**Task input**
(* ===== verification/SendGate.v ===== *)
(** The gate that orders the tasks of a Link Audio engine against its teardown:
    [SendGate], [enter_active_gate], [close_send_gate], [shutdown] and
    [end_peer_sync] of src/src/link_audio/engine.rs, access by access.

    A round of a task holds the read side of the gate, and may run a callback of
    the application: that of a source with the mutex of the state held, that of
    the channel list without.  [shutdown] and [end_peer_sync] may be called by
    anybody, such a callback included, and try for the write side at most
    [ATTEMPTS] times.  The sections under the mutex are those of
    AudioLifecycle.v. *)

From stdpp Require Import base list numbers gmap relations.
From Stdlib Require Import ZArith Lia Relation_Operators Lexicographic_Product Inverse_Image.
From S2P Require Import Prelude Chrono F64 Encoding Entries AudioQueue AudioStream AudioPayload AudioResizer AudioCodec AudioRegistry AudioSink AudioEngine AudioLifecycle.

Section SendGate.
Context `{M : Mpsc} {Ch : Chrono}.

Definition ATTEMPTS : nat := 50.

(** ** Tasks *)

(** A round of one of the four tasks, or of [send_channel_requests], which
    passes the same gate. *)
Inductive Round :=
| ReceiveRound (data : bytes) (from : SocketAddrV4) (now : Z) (receive_time : Duration)
| AnnounceRound (ping_time : Duration)
| ProcessRound (now : Z)
| RequestRound
| CallerRequests.

Definition run_round (r : Round) (e : Z) (en : Engine) : option (Engine * list Packet) :=
  match r with
  | ReceiveRound data from now t => receive_at e data from now t en
  | AnnounceRound t => Some (announce_at e t en)
  | ProcessRound now => process_at e now en
  | RequestRound => Some (en, request_at e en)
  | CallerRequests => Some (en, channel_requests (en_state en))
  end.

(** Where a task is: waiting; in the gate, before it looks at the flag, at the
    switch, at the epoch; before its section; in the callback of a source; with
    messages to send; in the callback of the channel list; turned away; ended. *)
Inductive TaskAt :=
| Asleep
| InGate
| SawRunning
| SawSharing
| Admitted_at (e : Z)
| Calling (e : Z)
| Sending (e : Z) (ps : list Packet)
| Notifying
| TurnedAway
| Over.

Definition holds_gate (p : TaskAt) : bool :=
  match p with Asleep | TurnedAway | Over => false | _ => true end.
Definition holds_mutex (p : TaskAt) : bool := match p with Calling _ => true | _ => false end.

(** ** Callers *)

(** Where [shutdown] is; [held] says that it has the write side. *)
Inductive ShutdownAt :=
| SPause | SClose | SBump | SAbort
| SGate (attempts : nat)
| SIds (held : bool) (attempts : nat)
| SByes (held : bool) (ids : list Id)
| SSend (held : bool) (ps : list Packet)
| SEndBump (held : bool)
| SPrune (held : bool) (attempts : nat)
| SPublish (held : bool)
| SRelease (held : bool)
| SReturned.

Definition held (a : ShutdownAt) : bool :=
  match a with
  | SIds h _ | SByes h _ | SSend h _ | SEndBump h | SPrune h _ | SPublish h | SRelease h => h
  | _ => false
  end.

(** Where a call of [end_peer_sync] is. *)
Inductive PauseAt := PClose | PGate (attempts : nat) | PSection (held : bool) | PPublish.

Inductive Writer := ByShutdown | ByPause (k : nat).
Inductive Sender := FromTask (t : nat) | FromShutdown | FromCaller.

(** [shutting] and [pausers] say on which task a call runs, if on one. *)
Record Teardown := MkTeardown {
  eng : Engine;
  begin_at : LockPc;
  tasks : gmap nat TaskAt;
  shutting : option (option nat * ShutdownAt);
  pausers : gmap nat (option nat * PauseAt);
  writer : option Writer;
  wire : list (Sender * Packet)
}.

Definition with_eng (en : Engine) (s : Teardown) : Teardown :=
  MkTeardown en (begin_at s) (tasks s) (shutting s) (pausers s) (writer s) (wire s).
Definition with_begin (b : LockPc) (s : Teardown) : Teardown :=
  MkTeardown (eng s) b (tasks s) (shutting s) (pausers s) (writer s) (wire s).
Definition set_task (t : nat) (p : TaskAt) (s : Teardown) : Teardown :=
  MkTeardown (eng s) (begin_at s) (<[t := p]> (tasks s)) (shutting s) (pausers s) (writer s) (wire s).
Definition with_shutting (w : option nat) (a : ShutdownAt) (s : Teardown) : Teardown :=
  MkTeardown (eng s) (begin_at s) (tasks s) (Some (w, a)) (pausers s) (writer s) (wire s).
Definition with_pausers (p : gmap nat (option nat * PauseAt)) (s : Teardown) : Teardown :=
  MkTeardown (eng s) (begin_at s) (tasks s) (shutting s) p (writer s) (wire s).
Definition with_writer (w : option Writer) (s : Teardown) : Teardown :=
  MkTeardown (eng s) (begin_at s) (tasks s) (shutting s) (pausers s) w (wire s).
Definition puts (who : Sender) (ps : list Packet) (s : Teardown) : Teardown :=
  MkTeardown (eng s) (begin_at s) (tasks s) (shutting s) (pausers s) (writer s) (wire s ++ map (pair who) ps).

(** The mutex of the state, and the write side of the gate, can be had. *)
Definition mutex_free (s : Teardown) : bool :=
  match begin_at s with Unlocked => true | _ => false end && bool_decide (map_Forall (fun _ p => holds_mutex p = false) (tasks s)).
Definition can_write (s : Teardown) : bool :=
  match writer s with None => true | Some _ => false end && bool_decide (map_Forall (fun _ p => holds_gate p = false) (tasks s)).

(** A call runs on the task. *)
Definition busy (t : nat) (s : Teardown) : bool :=
  match shutting s with
  | Some (Some t', a) => bool_decide (t' = t) && match a with SReturned => false | _ => true end
  | _ => false
  end || negb (bool_decide (map_Forall (fun _ p => fst p <> Some t) (pausers s))).
Lemma scanned_one_run : multi_run [Enabled true] scanned_one.
Proof. exact (run_quiet _ _ _ found_one_run (MsUpdate found_one 0 (opens 0) 1 (opens_opens_new 0))). Qed.

Definition listening_one : Multi := spawn_receivers scanned_one.
Definition unheard : Multi := clear_interfaces (multi_enable false listening_one).

Lemma unheard_run : multi_run [Enabled true; Enabled false] unheard.
Proof.
  refine (run_quiet _ _ _ _ (MsClear _)). refine (run_input [Enabled true] _ listening_one _ _ (MsEnable _ _)).
  exact (run_quiet _ _ _ scanned_one_run (MsSpawn _)).
Qed.

(** What comes in by an interface that was removed is still handled: the tasks
    keep its socket open. *)
Lemma removed_interface_still_heard d :
  exists m, multi_run [Enabled true; Enabled false; Arrived d] m /\ interfaces m = ∅ /\ handled m = [clip d].
Proof.
  exists (handles (forwards 0 (receives 0 (arrives 0 d unheard)))). split; [|now split].
  refine (run_quiet _ _ _ (run_quiet _ _ _ (run_quiet _ _ _ _ (MsReceives _ _)) (MsForwards _ _)) (MsHandles _)).
  apply (run_input [Enabled true; Enabled false] _ unheard); [apply unheard_run|].
  constructor. right. exists (MkReceiveTask 0 None). split; [|reflexivity]. vm_compute. left.
Qed.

**Instructions to follow**
From the records above, repeat exactly the lines from the one with "(ids : list Id)" through the one with "MkTeardown (eng s) (begin_at s) (<[t", both included.

**Your response**
| SByes (held : bool) (ids : list Id)
| SSend (held : bool) (ps : list Packet)
| SEndBump (held : bool)
| SPrune (held : bool) (attempts : nat)
| SPublish (held : bool)
| SRelease (held : bool)
| SReturned.

Definition held (a : ShutdownAt) : bool :=
  match a with
  | SIds h _ | SByes h _ | SSend h _ | SEndBump h | SPrune h _ | SPublish h | SRelease h => h
  | _ => false
  end.

(** Where a call of [end_peer_sync] is. *)
Inductive PauseAt := PClose | PGate (attempts : nat) | PSection (held : bool) | PPublish.

Inductive Writer := ByShutdown | ByPause (k : nat).
Inductive Sender := FromTask (t : nat) | FromShutdown | FromCaller.

(** [shutting] and [pausers] say on which task a call runs, if on one. *)
Record Teardown := MkTeardown {
  eng : Engine;
  begin_at : LockPc;
  tasks : gmap nat TaskAt;
  shutting : option (option nat * ShutdownAt);
  pausers : gmap nat (option nat * PauseAt);
  writer : option Writer;
  wire : list (Sender * Packet)
}.

Definition with_eng (en : Engine) (s : Teardown) : Teardown :=
  MkTeardown en (begin_at s) (tasks s) (shutting s) (pausers s) (writer s) (wire s).
Definition with_begin (b : LockPc) (s : Teardown) : Teardown :=
  MkTeardown (eng s) b (tasks s) (shutting s) (pausers s) (writer s) (wire s).
Definition set_task (t : nat) (p : TaskAt) (s : Teardown) : Teardown :=
  MkTeardown (eng s) (begin_at s) (<[t := p]> (tasks s)) (shutting s) (pausers s) (writer s) (wire s).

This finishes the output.